What is required | Could you show all lines in the entries below that contain the string "launch"?

*** Records supplied Section Begins ***

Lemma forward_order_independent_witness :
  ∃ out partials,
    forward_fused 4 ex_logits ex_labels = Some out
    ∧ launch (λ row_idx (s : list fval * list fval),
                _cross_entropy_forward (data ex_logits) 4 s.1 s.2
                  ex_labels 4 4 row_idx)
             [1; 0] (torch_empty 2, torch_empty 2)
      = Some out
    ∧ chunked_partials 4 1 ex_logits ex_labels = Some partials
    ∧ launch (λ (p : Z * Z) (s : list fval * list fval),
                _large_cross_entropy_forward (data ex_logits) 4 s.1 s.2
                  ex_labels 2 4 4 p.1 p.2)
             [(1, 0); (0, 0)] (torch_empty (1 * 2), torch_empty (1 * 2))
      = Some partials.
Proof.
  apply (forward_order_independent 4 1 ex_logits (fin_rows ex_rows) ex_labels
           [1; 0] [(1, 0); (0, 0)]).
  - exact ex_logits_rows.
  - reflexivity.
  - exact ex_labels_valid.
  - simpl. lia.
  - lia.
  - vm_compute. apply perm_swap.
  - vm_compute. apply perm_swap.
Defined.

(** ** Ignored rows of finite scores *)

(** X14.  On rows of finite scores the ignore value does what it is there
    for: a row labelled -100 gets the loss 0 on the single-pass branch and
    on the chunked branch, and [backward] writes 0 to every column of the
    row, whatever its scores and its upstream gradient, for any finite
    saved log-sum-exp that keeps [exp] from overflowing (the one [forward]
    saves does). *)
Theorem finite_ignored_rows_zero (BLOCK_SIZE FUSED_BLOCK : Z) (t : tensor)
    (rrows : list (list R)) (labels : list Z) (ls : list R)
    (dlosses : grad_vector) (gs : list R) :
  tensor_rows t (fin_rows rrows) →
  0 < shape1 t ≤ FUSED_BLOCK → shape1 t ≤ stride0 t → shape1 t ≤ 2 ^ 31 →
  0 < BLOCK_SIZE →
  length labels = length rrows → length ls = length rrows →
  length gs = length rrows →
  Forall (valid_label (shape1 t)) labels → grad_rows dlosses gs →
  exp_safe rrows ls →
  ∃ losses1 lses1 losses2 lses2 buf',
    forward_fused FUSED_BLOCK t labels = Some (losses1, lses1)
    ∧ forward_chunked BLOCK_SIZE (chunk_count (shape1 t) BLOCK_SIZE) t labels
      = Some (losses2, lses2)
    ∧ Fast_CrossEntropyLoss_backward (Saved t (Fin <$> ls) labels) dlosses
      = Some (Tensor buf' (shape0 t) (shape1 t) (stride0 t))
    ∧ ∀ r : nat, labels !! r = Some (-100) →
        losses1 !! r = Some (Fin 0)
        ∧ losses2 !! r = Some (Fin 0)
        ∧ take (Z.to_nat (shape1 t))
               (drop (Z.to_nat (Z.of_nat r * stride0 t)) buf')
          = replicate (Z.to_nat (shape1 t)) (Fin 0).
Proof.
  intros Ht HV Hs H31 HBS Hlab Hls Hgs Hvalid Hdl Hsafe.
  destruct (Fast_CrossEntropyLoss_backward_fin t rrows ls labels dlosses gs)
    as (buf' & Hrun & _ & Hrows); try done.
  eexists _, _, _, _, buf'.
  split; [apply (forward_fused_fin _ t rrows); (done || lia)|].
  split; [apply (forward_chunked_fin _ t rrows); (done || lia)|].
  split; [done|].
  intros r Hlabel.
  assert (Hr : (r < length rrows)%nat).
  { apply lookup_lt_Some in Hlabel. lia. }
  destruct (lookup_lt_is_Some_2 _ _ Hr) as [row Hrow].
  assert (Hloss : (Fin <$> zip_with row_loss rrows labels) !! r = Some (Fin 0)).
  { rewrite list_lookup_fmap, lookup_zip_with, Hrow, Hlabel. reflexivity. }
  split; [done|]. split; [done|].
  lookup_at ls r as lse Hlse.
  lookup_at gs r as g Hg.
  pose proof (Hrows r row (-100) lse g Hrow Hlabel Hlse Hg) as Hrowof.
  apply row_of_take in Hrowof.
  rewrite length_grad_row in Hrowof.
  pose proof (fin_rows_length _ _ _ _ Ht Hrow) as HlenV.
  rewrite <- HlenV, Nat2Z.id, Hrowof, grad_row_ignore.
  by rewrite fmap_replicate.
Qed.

*** Records supplied Section Ends ***
*** Records supplied Section Begins ***

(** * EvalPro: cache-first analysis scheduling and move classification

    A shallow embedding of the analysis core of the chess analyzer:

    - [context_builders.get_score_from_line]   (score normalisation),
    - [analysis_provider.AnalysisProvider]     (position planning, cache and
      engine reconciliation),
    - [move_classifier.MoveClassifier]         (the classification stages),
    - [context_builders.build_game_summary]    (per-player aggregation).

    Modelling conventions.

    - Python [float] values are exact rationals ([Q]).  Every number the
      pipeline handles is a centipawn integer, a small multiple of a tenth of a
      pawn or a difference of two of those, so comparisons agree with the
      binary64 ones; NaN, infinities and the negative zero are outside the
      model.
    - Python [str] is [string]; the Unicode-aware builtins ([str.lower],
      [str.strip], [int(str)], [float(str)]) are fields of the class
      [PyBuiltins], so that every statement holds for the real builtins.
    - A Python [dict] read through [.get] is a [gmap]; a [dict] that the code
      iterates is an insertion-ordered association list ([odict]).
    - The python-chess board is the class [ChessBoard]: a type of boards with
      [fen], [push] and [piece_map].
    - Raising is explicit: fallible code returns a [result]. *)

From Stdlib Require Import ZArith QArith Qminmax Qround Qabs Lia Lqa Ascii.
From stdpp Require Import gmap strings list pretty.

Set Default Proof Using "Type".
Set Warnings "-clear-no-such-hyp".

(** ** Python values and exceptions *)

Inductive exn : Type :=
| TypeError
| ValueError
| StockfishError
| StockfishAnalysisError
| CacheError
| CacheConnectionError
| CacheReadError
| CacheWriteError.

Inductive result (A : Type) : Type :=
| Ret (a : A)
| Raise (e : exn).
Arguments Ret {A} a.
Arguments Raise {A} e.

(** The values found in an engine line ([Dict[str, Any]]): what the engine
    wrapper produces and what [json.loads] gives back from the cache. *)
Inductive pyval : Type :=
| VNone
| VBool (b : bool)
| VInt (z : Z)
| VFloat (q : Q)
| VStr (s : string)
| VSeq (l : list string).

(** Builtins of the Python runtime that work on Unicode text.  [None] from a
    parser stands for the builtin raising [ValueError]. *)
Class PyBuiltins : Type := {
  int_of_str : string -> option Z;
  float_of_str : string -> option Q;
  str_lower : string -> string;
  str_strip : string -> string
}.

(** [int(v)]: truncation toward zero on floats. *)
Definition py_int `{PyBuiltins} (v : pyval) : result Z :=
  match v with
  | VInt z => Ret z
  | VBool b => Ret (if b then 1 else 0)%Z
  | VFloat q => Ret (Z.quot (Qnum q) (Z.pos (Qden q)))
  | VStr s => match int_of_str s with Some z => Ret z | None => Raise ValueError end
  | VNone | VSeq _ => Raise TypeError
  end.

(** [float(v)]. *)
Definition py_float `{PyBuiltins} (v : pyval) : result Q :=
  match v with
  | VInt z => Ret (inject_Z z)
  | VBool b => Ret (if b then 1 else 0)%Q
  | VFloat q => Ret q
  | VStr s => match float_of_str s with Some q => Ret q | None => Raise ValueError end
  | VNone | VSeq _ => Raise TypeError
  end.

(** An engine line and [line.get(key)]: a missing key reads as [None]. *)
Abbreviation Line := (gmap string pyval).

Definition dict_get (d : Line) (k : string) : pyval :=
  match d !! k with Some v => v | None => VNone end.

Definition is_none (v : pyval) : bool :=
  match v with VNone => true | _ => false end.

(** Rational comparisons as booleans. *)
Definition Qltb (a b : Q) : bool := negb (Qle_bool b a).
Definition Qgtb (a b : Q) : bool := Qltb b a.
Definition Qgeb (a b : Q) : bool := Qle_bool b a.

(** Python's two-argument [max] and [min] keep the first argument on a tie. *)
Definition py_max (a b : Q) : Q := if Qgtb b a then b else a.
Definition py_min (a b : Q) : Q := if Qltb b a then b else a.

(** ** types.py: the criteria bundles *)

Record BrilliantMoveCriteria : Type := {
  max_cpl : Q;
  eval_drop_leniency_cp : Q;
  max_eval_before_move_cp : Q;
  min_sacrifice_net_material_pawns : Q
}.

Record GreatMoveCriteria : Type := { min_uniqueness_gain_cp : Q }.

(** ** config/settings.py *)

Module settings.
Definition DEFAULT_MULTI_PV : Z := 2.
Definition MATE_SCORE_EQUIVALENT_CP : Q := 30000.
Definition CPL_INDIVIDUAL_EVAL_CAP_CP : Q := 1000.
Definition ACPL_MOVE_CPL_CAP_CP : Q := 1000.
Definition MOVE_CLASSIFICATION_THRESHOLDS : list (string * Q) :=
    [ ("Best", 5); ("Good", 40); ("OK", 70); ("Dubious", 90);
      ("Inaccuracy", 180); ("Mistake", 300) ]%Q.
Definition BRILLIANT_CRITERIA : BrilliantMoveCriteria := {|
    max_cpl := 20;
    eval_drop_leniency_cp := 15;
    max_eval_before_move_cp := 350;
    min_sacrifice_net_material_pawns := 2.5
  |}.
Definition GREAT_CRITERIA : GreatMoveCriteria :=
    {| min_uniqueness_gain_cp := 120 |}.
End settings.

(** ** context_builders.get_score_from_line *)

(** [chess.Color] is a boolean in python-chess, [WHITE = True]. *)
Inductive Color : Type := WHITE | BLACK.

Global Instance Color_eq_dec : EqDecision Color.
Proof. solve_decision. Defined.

*** Records supplied Section Ends ***
*** Records supplied Section Begins ***

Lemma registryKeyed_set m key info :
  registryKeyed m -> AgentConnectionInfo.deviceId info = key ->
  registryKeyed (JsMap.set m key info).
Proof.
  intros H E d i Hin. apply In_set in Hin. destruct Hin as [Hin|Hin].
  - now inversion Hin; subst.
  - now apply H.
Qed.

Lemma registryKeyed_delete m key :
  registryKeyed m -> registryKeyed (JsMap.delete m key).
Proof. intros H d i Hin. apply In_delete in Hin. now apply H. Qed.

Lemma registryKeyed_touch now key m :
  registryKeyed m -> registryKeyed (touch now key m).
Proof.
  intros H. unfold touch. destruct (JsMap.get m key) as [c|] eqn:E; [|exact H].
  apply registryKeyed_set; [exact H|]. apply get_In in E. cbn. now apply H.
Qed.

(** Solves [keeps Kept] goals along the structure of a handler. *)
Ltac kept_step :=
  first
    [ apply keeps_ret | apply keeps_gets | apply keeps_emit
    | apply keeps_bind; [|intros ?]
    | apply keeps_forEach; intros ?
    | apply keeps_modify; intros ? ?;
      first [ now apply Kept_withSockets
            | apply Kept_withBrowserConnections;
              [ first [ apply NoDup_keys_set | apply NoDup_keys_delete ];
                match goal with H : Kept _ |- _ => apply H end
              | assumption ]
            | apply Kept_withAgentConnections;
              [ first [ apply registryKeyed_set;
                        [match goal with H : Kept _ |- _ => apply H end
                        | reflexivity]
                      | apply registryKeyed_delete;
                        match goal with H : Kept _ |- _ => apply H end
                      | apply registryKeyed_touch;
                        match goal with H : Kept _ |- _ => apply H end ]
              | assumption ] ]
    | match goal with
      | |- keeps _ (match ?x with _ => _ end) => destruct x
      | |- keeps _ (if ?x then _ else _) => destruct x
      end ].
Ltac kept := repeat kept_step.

*** Records supplied Section Ends ***

Task solution |
    ∧ launch (λ row_idx (s : list fval * list fval),
    ∧ launch (λ (p : Z * Z) (s : list fval * list fval),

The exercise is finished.